A conferência foi organizada pela Provedoria Municipal dos Animais de Lisboa no passado dia 25 de janeiro e dedicou toda a manhã ao tema “Animais e Pessoas, a vida e a morte”, uma questão que diz muito à classe dos médicos veterinários e à restante equipa que lida com a saúde animal em todas as suas fases, do nascimento à morte. Nesse sentido, Sónia Miranda, vice-presidente da Ordem dos Médicos Veterinários (OMV), reconheceu na intervenção que fez no momento de debate do evento, que as equipas em medicina veterinária sentem “uma responsabilidade muito grande” quando ficam com a vida de um animal nas mãos, “como se lhes entregassem uma criança”.
Fazer a leitura das sensações, da dor que possivelmente o animal pode sentir, das emoções que este expressa “faz com que os profissionais de saúde se envolvam muitíssimo com os animais que estão hospitalizados, que estão [internados] para cirurgia, etc.” e por esse motivo, acrescentou a médica veterinária, os elevados índices de burnout verificados entre os profissionais das equipas em medicina veterinária – desde médicos veterinários, enfermeiros veterinários a auxiliares − “tem a ver, obviamente, com as cargas de trabalho, mas, sobretudo, com o nível de emoção com que se trabalha”.
“O apoio pensado por parte da OMV passa pela criação de ‘um gabinete de apoio psicológico’ ao qual as equipas poderão recorrer sempre que sentirem necessidade” – Sónia Miranda
 
A dirigente reconheceu que “existe uma necessidade identificada [de cuidar da saúde mental] e a Ordem neste momento está empenhada em ajudar estes profissionais na forma como lidam com a morte − muitas vezes com um envolvimento emocional gerado por uma relação de tratamentos crónicos, por exemplo, e da responsabilidade de terem ficado com o animal [internado] − e, obviamente, em muitas situações, com algum sentimento de falha porque cabia ao profissional fazer com que aquela morte pudesse não existir”. E atendendo às necessidades identificadas entre os profissionais de saúde animal, “a Ordem também está envolvida naquilo que pode ser o apoio, não só aos médicos veterinários, mas também às equipas, para estarem preparados para lidarem com a perda e também para lidarem com o segundo passo que é fundamental, e extremamente doloroso, da comunicação da morte ao tutor. São eventos emocionais muito fortes para estas equipas”.

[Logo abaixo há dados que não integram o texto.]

(* ===== verification/KRuns.v ===== *)
(** * Runs of the kernel that its documentation does not expect *)

From stdpp Require Import gmap sorting.
From S2P Require Import Prelude CInt CLib Threads Sched Mutexes Events Messages Kernel KInv KSafe KProps.
#[local] Open Scope Z_scope.

(** Mutexes unlocked in lock-reverse order do not exclude deadlocks: each of two
    threads holds the mutex that the other waits for. *)
Definition run_deadlock : list kevent :=
  [KCall (KLock 1); KCall (KStart 2); KCall (KLock 2); KCall (KLock 1); KCall (KLock 2)].

Lemma deadlock_reachable :
  let k := after [140] run_deadlock in
  k_reach [140] k /\ owner k 1 = Some 1%nat /\ owner k 2 = Some 2%nat /\
  th_link (thr k 1) = Q_mtx 2 /\ th_link (thr k 2) = Q_mtx 1.
Proof. intros k. split; [apply after_reach|]. vm_compute. repeat split. Qed.

(** A receiver that waits with a timeout, after a sleep that timed out, takes the
    message of that sleep for its own: told that nothing came, while a sender waits
    in its queue. *)
Definition run_stale : list kevent :=
  [KCall (KStart 2); KCall (KSleep 5); KCall (KSleep 1); KTimeout 2; KContinue; KCall (KMsgWaitTimeout 100); KTimeout 1;
   KContinue; KCall (KMsgSend 2 77)].

Lemma msg_wait_reads_stale :
  let k := after [140] run_stale in
  k_reach [140] k /\ k_current k = 2%nat /\ th_cont (thr k 2) = Some (C_msg_wait true) /\ queue k (Q_msg 2) = [1%nat] /\
  match k_step KContinue k with Some (k', r) => r = Some (RThread None) /\ queue k' (Q_msg 2) = [1%nat] | None => False end.
Proof. intros k. split; [apply after_reach|]. vm_compute. repeat split. Qed.

(** The owner of a mutex lowers its priority below that of a thread that waits for it. *)
Definition run_lower : list kevent :=
  [KCall (KStart 2); KCall (KLock 1); KCall (KSleep 5); KCall (KLock 1); KTimeout 1; KContinue].

Lemma set_priority_below_waiter :
  let k := after [120] run_lower in
  k_reach [120] k /\ k_current k = 1%nat /\ waiters k 1 = [2%nat] /\
  match chThdSetPriority 100 k with Some (k', _) => prio k' 1 = 100 /\ prio k' 2 = 120 | None => False end.
Proof. intros k. split; [apply after_reach|]. vm_compute. repeat split. Qed.

(** Disposing of an event source asserts the opposite of what it should. *)
Lemma dispose_idle_source_fails es k : chEvtIsListeningI es k = false -> chEvtObjectDispose es k = None.
Proof. unfold chEvtObjectDispose. intros ->. reflexivity. Qed.
(* ===== verification/Pipes.v ===== *)
(** * Pipes (chpipes.c)

    A pipe is a ring of bytes with one writing and one reading call at work at a
    time: the write mutex and the read mutex serialise the callers of each
    direction, and the common mutex the accesses to the ring.  A call that finds
    the ring full or empty suspends itself on the pipe's reference for its
    direction; the other direction resumes it after a transfer.

    A call is modelled from one point where another thread may run to the next:
    the wait for its mutex, a transfer (which the common mutex makes one step),
    the suspension, the resumption of the other side.  [pipe_sys] is a pipe with
    the calls under way, and [pipe_step] one step of one of them, a timeout or a
    reset.  Which waiting call gets a mutex that becomes free is left open. *)

From stdpp Require Import gmap.
From S2P Require Import Prelude CInt CLib Threads Rings.
#[local] Open Scope Z_scope.

(** ** Data

    Pointers into the buffer are offsets from its start. A mutex is its owner, a
    thread reference the thread that waits on it. *)

Record pipe_t := Pipe {
  pp_buffer : list Z;
  pp_wrptr : Z;
  pp_rdptr : Z;
  pp_cnt : Z;
  pp_reset : bool;
  pp_wtr : option nat;
  pp_rtr : option nat;
  pp_cmtx : option nat;
  pp_wmtx : option nat;
  pp_rmtx : option nat
}.

Definition chPipeGetSize (pp : pipe_t) : Z := Z.of_nat (length (pp_buffer pp)).
Definition chPipeGetUsedCount (pp : pipe_t) : Z := pp_cnt pp.
Definition chPipeGetFreeCount (pp : pipe_t) : Z := chPipeGetSize pp - chPipeGetUsedCount pp.

(** The check that the buffer is not empty. *)
Definition chPipeObjectInit (buf : list Z) : option pipe_t :=
  _ ← check (0 <? Z.of_nat (length buf));
  Some (Pipe buf 0 0 0 false None None None None None).

Definition pp_ring (buf : list Z) (w r cnt : Z) (pp : pipe_t) : pipe_t :=
  Pipe buf w r cnt (pp_reset pp) (pp_wtr pp) (pp_rtr pp) (pp_cmtx pp) (pp_wmtx pp) (pp_rmtx pp).
Definition pp_with_reset (b : bool) (pp : pipe_t) : pipe_t :=
  Pipe (pp_buffer pp) (pp_wrptr pp) (pp_rdptr pp) (pp_cnt pp) b (pp_wtr pp) (pp_rtr pp)
    (pp_cmtx pp) (pp_wmtx pp) (pp_rmtx pp).
Definition pp_with_cmtx (o : option nat) (pp : pipe_t) : pipe_t :=
  Pipe (pp_buffer pp) (pp_wrptr pp) (pp_rdptr pp) (pp_cnt pp) (pp_reset pp) (pp_wtr pp) (pp_rtr pp)
    o (pp_wmtx pp) (pp_rmtx pp).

À margem do encontro, Sónia Miranda explicou à VETERINÁRIA ATUAL que o apoio pensado por parte da OMV passa pela criação de “um gabinete de apoio psicológico” ao qual as equipas poderão recorrer sempre que sentirem necessidade e que também pode ter no plano de atividades a realização de ações de formação que capacitem os profissionais que lidam com a saúde animal a gerir as questões de saúde mental.
Aquando da realização do encontro, a dirigente da OMV não avançou com a data da criação dessa estrutura, revelando que ainda estão num processo de auscultação de gabinetes de psicologia sobre o melhor desenho organizacional e de funcionamento dessa valência na Ordem.
Certo é que a questão da saúde mental dos profissionais da veterinária “tem-se agravado” ao longo dos anos e a tendência é para continuar, até porque, como frisou na intervenção que fez na palestra, as carências financeiras das famílias, adensadas pela inflação, colocam igualmente pressão sobre as equipas. A questão dos valores praticados em medicina veterinária “são mais um peso para as equipas que estão a trabalhar porque são elas que lidam com a incapacidade [financeira dos tutores], com o facto de nem toda a gente ter capacidade económica para pagar os tratamentos e têm de lidar com esta frustração porque também é uma frustração para os profissionais que estão a trabalhar” verem que não é possível prestar melhores cuidados ao animal, explicou a vice-presidente da OMV.